PRISM also explained why some tumors falsely appeared microbe-heavy in earlier analyses. Many "detected" microbes outside the mouth, gut and cervix were known to be frequent lab contaminants. In other words, at least some of the apparent "tumor microbiome" in certain cancers may have been a signature of how samples were processed rather than where they came from.
The most detailed example in the study comes from pancreatic cancer, where PRISM classified a subset of tumors as having detectable microbes, including E. coli, which can produce a DNA-damaging toxin called colibactin. Those tumors were associated with shifts in glycoprotein modifications, molecular changes that can alter how proteins behave and how cells interact.

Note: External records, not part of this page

(** * UdaPlay tool adapters: a shallow embedding of [starter/tools/tools.py]

    The Python module defines seven adapters (HTTP GET/POST, web search,
    database introspection and query, vector-collection search), each a
    short delegation to an external collaborator.  The embedding keeps the
    adapters as they are written and makes the collaborators explicit:

    - Python values, exceptions, [str]/[repr] and dict access ([Py]);
    - the [requests] response object and [raise_for_status] ([Requests]);
    - [datetime.isoformat] ([Datetime]);
    - an effect monad over a world holding the answers of the ambient
      collaborators, the event log and the database: a call either
      returns a value or raises, and in both cases leaves a world behind;
    - the adapters themselves, with the database engine and the RAG
      collection passed as handle arguments, as in the source;
    - the tool descriptor that the [tool] decorator builds. *)

From Stdlib Require Import ZArith NArith List String Ascii Bool Lia Arith.
From Stdlib Require Import DecimalString.
Import ListNotations.
Local Open Scope string_scope.
Set Warnings "-register-all".

(* ================================================================== *)
(** ** Python values *)
(* ================================================================== *)

Module Py.

(** The values the adapters exchange with their caller: JSON-like data,
    tuples (database rows) and objects of which only the [repr] matters
    (column types such as [INTEGER()]).  A dict is an association list in
    insertion order, the order Python keeps and prints. *)
Inductive pyval : Type :=
| PNone
| PBool (b : bool)
| PInt (z : Z)
| PStr (s : string)
| PList (l : list pyval)
| PTuple (l : list pyval)
| PDict (d : list (string * pyval))
| PObj (r : string).

(** Exception classes met at the adapters' boundary, with their bases as
    the libraries declare them. *)
Inductive exn_class : Type :=
| BaseException | Exception | ValueError | TypeError | LookupError
| KeyError | AttributeError | OSError
| JSONDecodeError            (* json.JSONDecodeError *)
| RequestException           (* requests.exceptions.* from here *)
| HTTPError | ConnectionError | InvalidURL
| InvalidJSONError | RequestsJSONDecodeError
| SQLAlchemyError            (* sqlalchemy.exc.* from here *)
| InvalidRequestError | NoSuchTableError | ResourceClosedError
| StatementError | DBAPIError | DatabaseError
| OperationalError | ProgrammingError
| ToolCallError.             (* the call-shape error of the tool descriptor *)

Definition bases (c : exn_class) : list exn_class :=
  match c with
  | BaseException => []
  | Exception => [BaseException]
  | ValueError | TypeError | LookupError | AttributeError | OSError => [Exception]
  | KeyError => [LookupError]
  | JSONDecodeError => [ValueError]
  | RequestException => [OSError]
  | HTTPError | ConnectionError => [RequestException]
  | InvalidURL => [RequestException; ValueError]
  | InvalidJSONError => [RequestException]
  | RequestsJSONDecodeError => [InvalidJSONError; JSONDecodeError]
  | SQLAlchemyError => [Exception]
  | InvalidRequestError | StatementError => [SQLAlchemyError]
  | NoSuchTableError | ResourceClosedError => [InvalidRequestError]
  | DBAPIError => [StatementError]
  | DatabaseError => [DBAPIError]
  | OperationalError | ProgrammingError => [DatabaseError]
  | ToolCallError => [TypeError]
  end.

Definition exn_class_eqb (a b : exn_class) : bool :=
  match a, b with
  | BaseException, BaseException | Exception, Exception
  | ValueError, ValueError | TypeError, TypeError
  | LookupError, LookupError | KeyError, KeyError
  | AttributeError, AttributeError | OSError, OSError
  | JSONDecodeError, JSONDecodeError
  | RequestException, RequestException | HTTPError, HTTPError
  | ConnectionError, ConnectionError
  | InvalidURL, InvalidURL | InvalidJSONError, InvalidJSONError
  | RequestsJSONDecodeError, RequestsJSONDecodeError
  | SQLAlchemyError, SQLAlchemyError
  | InvalidRequestError, InvalidRequestError
  | NoSuchTableError, NoSuchTableError
  | ResourceClosedError, ResourceClosedError
  | StatementError, StatementError | DatabaseError, DatabaseError
  | DBAPIError, DBAPIError | OperationalError, OperationalError
  | ProgrammingError, ProgrammingError
  | ToolCallError, ToolCallError => true
  | _, _ => false
  end.

(** [issubclass c d]: [d] is [c] or an ancestor of [c].  No class above
    is more than six steps from [BaseException]; the fuel is never
    exhausted. *)
Fixpoint issubclass_fuel (n : nat) (c d : exn_class) : bool :=
  exn_class_eqb c d ||
  match n with
  | O => false
  | S n' => existsb (fun b => issubclass_fuel n' b d) (bases c)
  end.

Definition issubclass : exn_class -> exn_class -> bool := issubclass_fuel 8.

(** An exception instance: its class and what [str(e)] prints. *)
Record exn : Type := mkExn { exn_cls : exn_class; exn_str : string }.

Definition isinstance (e : exn) (c : exn_class) : bool :=
  issubclass (exn_cls e) c.

(** *** [repr] and [str] *)

Definition dquote : ascii := ascii_of_nat 34.
Definition squote : ascii := ascii_of_nat 39.
Definition backslash : ascii := ascii_of_nat 92.

Fixpoint contains_char (c : ascii) (s : string) : bool :=
  match s with
  | EmptyString => false
  | String a s' => Ascii.eqb a c || contains_char c s'
  end.

Definition hex_digit (n : nat) : ascii :=
  nth n (list_ascii_of_string "0123456789abcdef") "0"%char.

(** One character of a [str] literal printed with quote [q]. *)
Definition repr_char (q c : ascii) : string :=
  let n := nat_of_ascii c in
  if Ascii.eqb c backslash then String backslash (String backslash "")
  else if Ascii.eqb c q then String backslash (String q "")
  else if Nat.eqb n 10 then String backslash "n"
  else if Nat.eqb n 13 then String backslash "r"
  else if Nat.eqb n 9 then String backslash "t"
  else if Nat.ltb n 32 || Nat.eqb n 127 then
    String backslash (String "x" (String (hex_digit (n / 16)) (String (hex_digit (n mod 16)) "")))
  else String c "".

Fixpoint repr_chars (q : ascii) (s : string) : string :=
  match s with
  | EmptyString => ""
  | String c s' => repr_char q c ++ repr_chars q s'
  end.

(** [repr] of a [str]: single quotes, unless the text has a single quote
    and no double quote. *)
Definition repr_str (s : string) : string :=
  let q := if contains_char squote s && negb (contains_char dquote s)
           then dquote else squote in
  String q (repr_chars q s ++ String q "").

Definition repr_int (z : Z) : string := NilZero.string_of_int (Z.to_int z).

Fixpoint join (sep : string) (l : list string) : string :=
  match l with
  | [] => ""
  | [x] => x
  | x :: rest => x ++ sep ++ join sep rest
  end.

Fixpoint repr (v : pyval) : string :=
  match v with
  | PNone => "None"
  | PBool true => "True"
  | PBool false => "False"
  | PInt z => repr_int z
  | PStr s => repr_str s
  | PList l => "[" ++ join ", " (map repr l) ++ "]"
  | PTuple l =>
      match l with
      | [x] => "(" ++ repr x ++ ",)"
      | _ => "(" ++ join ", " (map repr l) ++ ")"
      end
  | PDict d =>
      "{" ++ join ", " (map (fun kv => repr_str (fst kv) ++ ": " ++ repr (snd kv)) d) ++ "}"
  | PObj r => r
  end.

(** [str(v)]: the text itself for a [str], the [repr] otherwise. *)
Definition str (v : pyval) : string :=
  match v with
  | PStr s => s
  | _ => repr v
  end.

(** *** Dict access *)

Fixpoint lookup (k : string) (d : list (string * pyval)) : option pyval :=
  match d with
  | [] => None
  | (k', v) :: rest => if String.eqb k' k then Some v else lookup k rest
  end.

Definition type_name (v : pyval) : string :=
  match v with
  | PNone => "NoneType"
  | PBool _ => "bool"
  | PInt _ => "int"
  | PStr _ => "str"
  | PList _ => "list"
  | PTuple _ => "tuple"
  | PDict _ => "dict"
  | PObj _ => "object"
  end.

(** [v[k]] for a string key [k]: the bound value, [KeyError] on a dict
    without the key, [TypeError] on anything that is not a dict. *)
Definition getitem (v : pyval) (k : string) : exn + pyval :=
  match v with
  | PDict d =>
      match lookup k d with
      | Some x => inr x
      | None => inl (mkExn KeyError (repr_str k))
      end
  | PStr _ => inl (mkExn TypeError "string indices must be integers, not 'str'")
  | PList _ | PTuple _ =>
      inl (mkExn TypeError (type_name v ++ " indices must be integers or slices, not str"))
  | _ => inl (mkExn TypeError ("'" ++ type_name v ++ "' object is not subscriptable"))
  end.

(** [v.get(k, default)]: the bound value or [default] on a dict,
    [AttributeError] on anything else. *)
Definition dict_get (v : pyval) (k : string) (default : pyval) : exn + pyval :=
  match v with
  | PDict d =>
      match lookup k d with
      | Some x => inr x
      | None => inr default
      end
  | _ => inl (mkExn AttributeError
                ("'" ++ type_name v ++ "' object has no attribute 'get'"))
  end.

End Py.
Import Py.

(* ================================================================== *)
(** ** The [requests] response object *)
(* ================================================================== *)

Module Requests.

(** What the adapters use of a [requests.Response]: the status line, the
    final URL, the raw body and the outcome of [response.json()], which
    either returns the decoded value or raises. *)
Record Response : Type := mkResponse {
  status_code : Z;
  reason : string;
  url : string;
  text : string;
  json : exn + pyval
}.

(** [requests.get] / [requests.post] either raise or hand back a
    response, whatever its status. *)
Inductive result : Type :=
| Raised (e : exn)
| Responded (r : Response).

(** [Response.raise_for_status()]: an [HTTPError] for a 4xx or 5xx status,
    nothing otherwise. *)
Definition raise_for_status (r : Response) : option exn :=
  let code := status_code r in
  if (400 <=? code)%Z && (code <? 500)%Z then
    Some (mkExn HTTPError
            (repr_int code ++ " Client Error: " ++ reason r ++ " for url: " ++ url r))
  else if (500 <=? code)%Z && (code <? 600)%Z then
    Some (mkExn HTTPError
            (repr_int code ++ " Server Error: " ++ reason r ++ " for url: " ++ url r))
  else None.

(** [Response.ok]. *)
Definition ok (r : Response) : bool :=
  match raise_for_status r with
  | Some _ => false
  | None => true
  end.

End Requests.

(* ================================================================== *)
(** ** [datetime] *)
(* ================================================================== *)

Module Datetime.

Definition is_leap (y : N) : bool :=
  ((y mod 4 =? 0) && negb (y mod 100 =? 0) || (y mod 400 =? 0))%N.

Definition days_in_month (y m : N) : N :=
  (if m =? 2 then (if is_leap y then 29 else 28)
   else if (m =? 4) || (m =? 6) || (m =? 9) || (m =? 11) then 30
   else 31)%N.

(** The seven fields of a naive [datetime]. *)
Record fields : Type := mkFields {
  year : N; month : N; day : N;
  hour : N; minute : N; second : N; microsecond : N
}.

(** The ranges the [datetime] constructor enforces. *)
Definition valid (f : fields) : bool :=
  ((1 <=? year f) && (year f <=? 9999) &&
   (1 <=? month f) && (month f <=? 12) &&
   (1 <=? day f) && (day f <=? days_in_month (year f) (month f)) &&
   (hour f <? 24) && (minute f <? 60) && (second f <? 60) &&
   (microsecond f <? 1000000))%N.

(** A [datetime] object: fields within range, as every instance is. *)
Record datetime : Type := mkDatetime {
  dt_fields : fields;
  dt_valid : valid dt_fields = true
}.

Definition digit_char (d : N) : ascii := ascii_of_N (48 + d).

(** The [w] low decimal digits of [n], most significant first: what
    [%0wd] prints for [n < 10^w]. *)
Fixpoint digits (w : nat) (n : N) : string :=
  match w with
  | O => ""
  | S w' => String (digit_char ((n / 10 ^ N.of_nat w') mod 10)) (digits w' n)
  end.

(** [datetime.isoformat()] with the default separator and
    [timespec='auto'], for a naive datetime: the fraction is printed only
    when the microseconds are not zero. *)
Definition isoformat_fields (f : fields) : string :=
  digits 4 (year f) ++ "-" ++ digits 2 (month f) ++ "-" ++ digits 2 (day f)
  ++ "T" ++ digits 2 (hour f) ++ ":" ++ digits 2 (minute f) ++ ":"
  ++ digits 2 (second f)
  ++ (if (microsecond f =? 0)%N then "" else "." ++ digits 6 (microsecond f)).

Definition isoformat (d : datetime) : string := isoformat_fields (dt_fields d).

De said the altered glycoproteins clustered in pathways tied to a process that helps build the dense, fibrotic tissue that can prevent drugs and immune cells from penetrating pancreatic tumors. The analysis also found that patients with a greater smoking history tended to have higher microbial abundance in their tumors.
"We are finding a signal in the bacteria that is correlated with a phenotype in the cells," De said. "But we do not always know from this experiment alone whether the microbes are driving the tumor cell phenotype."
Still, by narrowing which signals are most likely to be real, PRISM could help the field focus on fewer, sharper hypotheses.
"By allowing us to look at host-microbe interactions in existing data, we can generate hypotheses about which patients might respond to certain therapies or which microbial metabolites might be druggable targets," Ghaddar said.
The tool is freely available to academic researchers through cloud-based developer platform GitHub, though Rutgers has filed for intellectual property protection for commercial applications. The researchers said the tool can be applied beyond cancer to any genomic sequencing study, particularly for gastrointestinal diseases where the microbiome plays known roles.